We're back after a server migration that caused effbot.org to fall over a bit harder than expected. Expect some glitches.

EffNews Part 4: Parsing More RSS Files

September 29, 2002 | Updated September 30, 2002 | Fredrik Lundh

This is the fourth article covering the effnews project; a simple RSS newsreader written in Python. Other articles in this series are available via this page.

Parsing RSS 2.0 Files With Undocumented Namespaces

In general, an implementation must be conservative in its sending behavior, and liberal in its receiving behavior. That is, it must be careful to send well-formed datagrams, but must accept any datagram that it can interpret (e.g., not object to technical errors where the meaning is still clear).

RFC 791, Internet Protocol, September 1981, Jon Postel (ed).

The RSS 2.0 standard (where RSS stands for “Really Simple Syndication”) is an attempt to upgrade the RSS 0.9x version of the format. It adds a number of new fields, designed with interactive RSS aggregators in mind, and also adds support for RSS extensions through custom namespaces.

As I’ve mentioned earlier, RSS 2.0 files comes in several flavours. Some providers strictly adhere to the RSS 2.0 specification and produce feeds where all the core elements (rss, item, title, etc) lives in XML’s standard namespace. This is a good thing, since it allows us to parse them with the same parser as we used for 0.9x; even if the version attribute on the rss element says 2.0, the parser will see an undecorated item tag, and will call the start_item handler.

Unfortunately, some tools generate RSS 2.0 feeds with all elements moved into a namespace. What’s worse, the RSS 2.0 specification doesn’t mention this namespace at all, and provides very few clues as how to deal with the presence or non-presence of namespaces on the core RSS elements.

For example, the scripting news feed contains the following declarations at the top:

<rss version="2.0"
    xmlns="http://backend.userland.com/rss2"
    xmlns:blogChannel="http://backend.userland.com/blogChannelModule">
  <channel>
    <title>Scripting News</title>
    <link>http://www.scripting.com/</link>
    ...

The xmlns=”http://backend.userland.com/rss2” attribute provides a default namespace. This means that unless you specify otherwise, the rss element and all its children will be assumed to belong to the http://backend.userland.com/rss2 namespace. Since our code looks for elements that belong to the standard namespace, the parser won’t find a thing.

(For more about how namespaces really work, I recommend James Clark’s XML Namespaces tutorial.)

Ignoring all namespaces

The xmllib library provides a fallback mechanism that can be used to deal with unknown elements. When the parser finds an element for which there is no start handler, it calls the unknown_starttag method with the element tag and a dictionary containing the attributes. Likewise, when an element ends and there’s no end handler, the parser calls the unknown_endtag method.

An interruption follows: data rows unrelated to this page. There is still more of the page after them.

(* ===== verification/Scheduling.v ===== *)
(** * The scheduling domain

    The value types of [src/nexa/domain/scheduling.py]: resources, candidates,
    windows, the snapshot the policy reads, the decisions it takes and the
    errors it reports.  [ResourceCapacity] and [ResourceRequest] have the same
    three fields and are used interchangeably by the arithmetic helpers, so one
    record models both. *)

From S2P Require Import Prelude PyDecimal.

Local Open Scope string_scope.
Local Open Scope list_scope.
Local Open Scope Z_scope.

Record Resources := {
  cpu_millis : Z;
  memory_bytes : Z;
  gpu_count : Z;
}.

Inductive AllocationState := HELD | QUARANTINED.

Record HeldAllocation := {
  ha_allocation_id : string;
  ha_tenant_id : string;
  ha_resources : Resources;
  ha_gpu_uuids : list string;
  ha_state : AllocationState;
}.

Record TenantLedger := {
  tl_tenant_id : string;
  virtual_score : decimal;
  accounted_through_ms : Z;
  had_eligible_demand : bool;
}.

Record TenantPolicySnapshot := {
  tp_tenant_id : string;
  weight : decimal;
  resource_quota : Resources;
  max_active_attempts : Z;
  max_user_active_attempts : Z;
  artifact_quota_available : bool;
}.

Inductive CandidateState := QUEUED | CANCELLED.

Record Candidate := {
  job_id : string;
  tenant_id : string;
  user_id : string;
  job_version : Z;
  ready_sequence : Z;
  resources : Resources;
  base_priority : Z;
  eligible_wait_seconds : Z;
  retry_ready_at_ms : Z;
  template_version : Z;
  required_capabilities : gset string;
  tenant_active_attempts : Z;
  user_active_attempts : Z;
  state : CandidateState;
  template_compatible : bool;
  capabilities_compatible : bool;
  policy_compatible : bool;
}.

Record CandidateWindow := {
  normal : list Candidate;
  oldest_eligible : option Candidate;
  continuation_cursor : option string;
}.

Record ReservationSnapshot := {
  rs_reservation_id : string;
  rs_job_id : string;
  rs_tenant_id : string;
  rs_policy_version : Z;
  rs_invalid_reason : option string;
}.

Record SchedulingSnapshot := {
  policy_version : Z;
  allocatable_capacity : Resources;
  held_allocations : list HeldAllocation;
  tenant_ledgers : list TenantLedger;
  tenant_limits : list TenantPolicySnapshot;
  candidates_by_tenant : list (string * CandidateWindow);
  active_reservation : option ReservationSnapshot;
  virtual_floor : decimal;
}.

(** [Dispatch], [CreateReservation], [DrainForReservation],
    [InvalidateReservation] and [NoDecision]. *)
Inductive SchedulingDecision :=
| Dispatch (job_id : string) (expected_job_version expected_policy_version : Z)
    (reservation_id : option string)
| CreateReservation (job_id tenant_id reason : string)
| DrainForReservation (reservation_id job_id : string)
| InvalidateReservation (reservation_id reason : string)
| NoDecision (reason : string) (continuation_cursors : list (string * string)).

Inductive PolicyError :=
| InvalidSnapshot (reason : string)
| AccountingRegression (tenant_id : string) (accounted_through_ms now_ms : Z)
| DuplicateGpuUuid (gpu_uuid : string)
| NonPositiveWeight (tenant_id : string) (weight : decimal)
| CandidateBoundExceeded (tenant_id : string) (count : Z).

(** How a policy function ends when it does not produce a value: it returns
    [Err(error)], or a Python exception escapes ([KeyError] on a missing key).
    [Ok(value)] is [Ret value]. *)
Inductive Fault :=
| Err (error : PolicyError)
| Crash (e : exn).

Definition KeyError : Fault := Crash (Exn "KeyError" "").

#[export] Instance Resources_eq_dec : EqDecision Resources.
Proof. solve_decision. Defined.
#[export] Instance AllocationState_eq_dec : EqDecision AllocationState.
Proof. solve_decision. Defined.
#[export] Instance CandidateState_eq_dec : EqDecision CandidateState.
Proof. solve_decision. Defined.
#[export] Instance Candidate_eq_dec : EqDecision Candidate.
Proof. solve_decision. Defined.
#[export] Instance SchedulingDecision_eq_dec : EqDecision SchedulingDecision.
Proof. solve_decision. Defined.
#[export] Instance PolicyError_eq_dec : EqDecision PolicyError.
Proof. solve_decision. Defined.

(** ** Sums and bounds of resource vectors *)

Definition res_zero : Resources := {| cpu_millis := 0; memory_bytes := 0; gpu_count := 0 |}.
Definition res_add (l r : Resources) : Resources :=
  {| cpu_millis := cpu_millis l + cpu_millis r;
     memory_bytes := memory_bytes l + memory_bytes r;
     gpu_count := gpu_count l + gpu_count r |}.

(** Componentwise order, the specification of the [_fits] tests. *)
Definition res_le (l r : Resources) : Prop :=
  cpu_millis l ≤ cpu_millis r ∧ memory_bytes l ≤ memory_bytes r ∧ gpu_count l ≤ gpu_count r.

Definition res_sum (l : list Resources) : Resources := foldr res_add res_zero l.

Lemma res_ext l r :
  cpu_millis l = cpu_millis r → memory_bytes l = memory_bytes r → gpu_count l = gpu_count r → l = r.
Proof. destruct l, r; simpl; naive_solver. Qed.

Lemma res_add_comm l r : res_add l r = res_add r l.
Proof. apply res_ext; simpl; lia. Qed.

Lemma res_add_assoc a b c : res_add a (res_add b c) = res_add (res_add a b) c.
Proof. apply res_ext; simpl; lia. Qed.

Lemma res_add_zero_l r : res_add res_zero r = r.
Proof. by apply res_ext. Qed.

Lemma res_add_zero_r r : res_add r res_zero = r.
Proof. apply res_ext; simpl; lia. Qed.

#[export] Instance res_le_preorder : PreOrder res_le.
Proof. split; [intros x|intros x y z]; unfold res_le; intuition lia. Qed.

#[export] Instance res_add_proper : Proper (res_le ==> res_le ==> res_le) res_add.
Proof. intros a b Hab c d Hcd. unfold res_le in *. simpl. lia. Qed.

Lemma res_sum_cons x l : res_sum (x :: l) = res_add x (res_sum l).
Proof. done. Qed.

Lemma res_sum_app l r : res_sum (l ++ r) = res_add (res_sum l) (res_sum r).
Proof.
  induction l as [|x l IH]; simpl; [by rewrite res_add_zero_l|].
  by rewrite IH, res_add_assoc.
Qed.

#[export] Instance res_sum_perm : Proper ((≡ₚ) ==> (=)) res_sum.
Proof.
  intros l r H. induction H as [|x l r _ IH|x y l|]; simpl; [done|by rewrite IH| |congruence].
  by rewrite !res_add_assoc, (res_add_comm y x).
Qed.

#[export] Hint Rewrite res_add_zero_l res_add_zero_r : nexa.

(** A snapshot to evaluate the policy on: tenant [a] holds half the machine,
    tenant [b] nothing, and both have one runnable candidate. *)
Definition sample_candidate (j t : string) (sequence wait cpu : Z) : Candidate :=
  {| job_id := j; tenant_id := t; user_id := "u"; job_version := 1; ready_sequence := sequence;
     resources := {| cpu_millis := cpu; memory_bytes := 100; gpu_count := 0 |};
     base_priority := 0; eligible_wait_seconds := wait; retry_ready_at_ms := 0;
     template_version := 1; required_capabilities := ∅; tenant_active_attempts := 0;
     user_active_attempts := 0; state := QUEUED; template_compatible := true;
     capabilities_compatible := true; policy_compatible := true |}.

Definition sample_window (c : Candidate) : CandidateWindow :=
  {| normal := [c]; oldest_eligible := Some c; continuation_cursor := None |}.

Definition sample_snapshot (wait cpu : Z) (reservation : option ReservationSnapshot)
    : SchedulingSnapshot :=
  let whole := {| cpu_millis := 4000; memory_bytes := 1000; gpu_count := 1 |} in
  let limit t := {| tp_tenant_id := t; weight := dec_of_Z 1; resource_quota := whole;
                    max_active_attempts := 4; max_user_active_attempts := 2;
                    artifact_quota_available := true |} in
  let ledger t score := {| tl_tenant_id := t; virtual_score := dec_of_Z score;
                           accounted_through_ms := 0; had_eligible_demand := true |} in
  {| policy_version := 1; allocatable_capacity := whole;
     held_allocations := [{| ha_allocation_id := "x"; ha_tenant_id := "a";
       ha_resources := {| cpu_millis := 2000; memory_bytes := 100; gpu_count := 1 |};
       ha_gpu_uuids := ["gpu-0"]; ha_state := HELD |}];
     tenant_ledgers := [ledger "a" 0; ledger "b" 0];
     tenant_limits := [limit "a"; limit "b"];
     candidates_by_tenant := [("a", sample_window (sample_candidate "ja" "a" 1 wait cpu));
                              ("b", sample_window (sample_candidate "jb" "b" 2 wait cpu))];
     active_reservation := reservation; virtual_floor := dec_zero |}.

Definition sample_reservation : ReservationSnapshot :=
  {| rs_reservation_id := "r"; rs_job_id := "jb"; rs_tenant_id := "b";
     rs_policy_version := 1; rs_invalid_reason := None |}.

To see this in action, you can add stub versions of these methods to the rss_parser class, and run it on an RSS 2.0 feed:

class rss_parser(xmllib.XMLParser):

    ...

    def unknown_starttag(self, tag, attrib):
        print "START", repr(tag)
        if attrib:
            print attrib

    def unknown_endtag(self, tag):
        print "END", repr(tag)

    ...

Running this on the scriping news feed results in something like:

START 'http://backend.userland.com/rss2 rss'
{'http://backend.userland.com/rss2 version': '2.0'}
START 'http://backend.userland.com/rss2 channel'
START 'http://backend.userland.com/rss2 title'
END 'http://backend.userland.com/rss2 title'
START 'http://backend.userland.com/rss2 link'
END 'http://backend.userland.com/rss2 link'
START 'http://backend.userland.com/rss2 description'
END 'http://backend.userland.com/rss2 description'
...
START 'http://backend.userland.com/rss2 item'
START 'http://backend.userland.com/rss2 description'
END 'http://backend.userland.com/rss2 description'
START 'http://backend.userland.com/rss2 pubDate'
END 'http://backend.userland.com/rss2 pubDate'
START 'http://backend.userland.com/rss2 guid'
END 'http://backend.userland.com/rss2 guid'
END 'http://backend.userland.com/rss2 item'
...

As you can see, the xmllib parser combines the namespace string with the tag name into a single string, using a single space to separate the two parts.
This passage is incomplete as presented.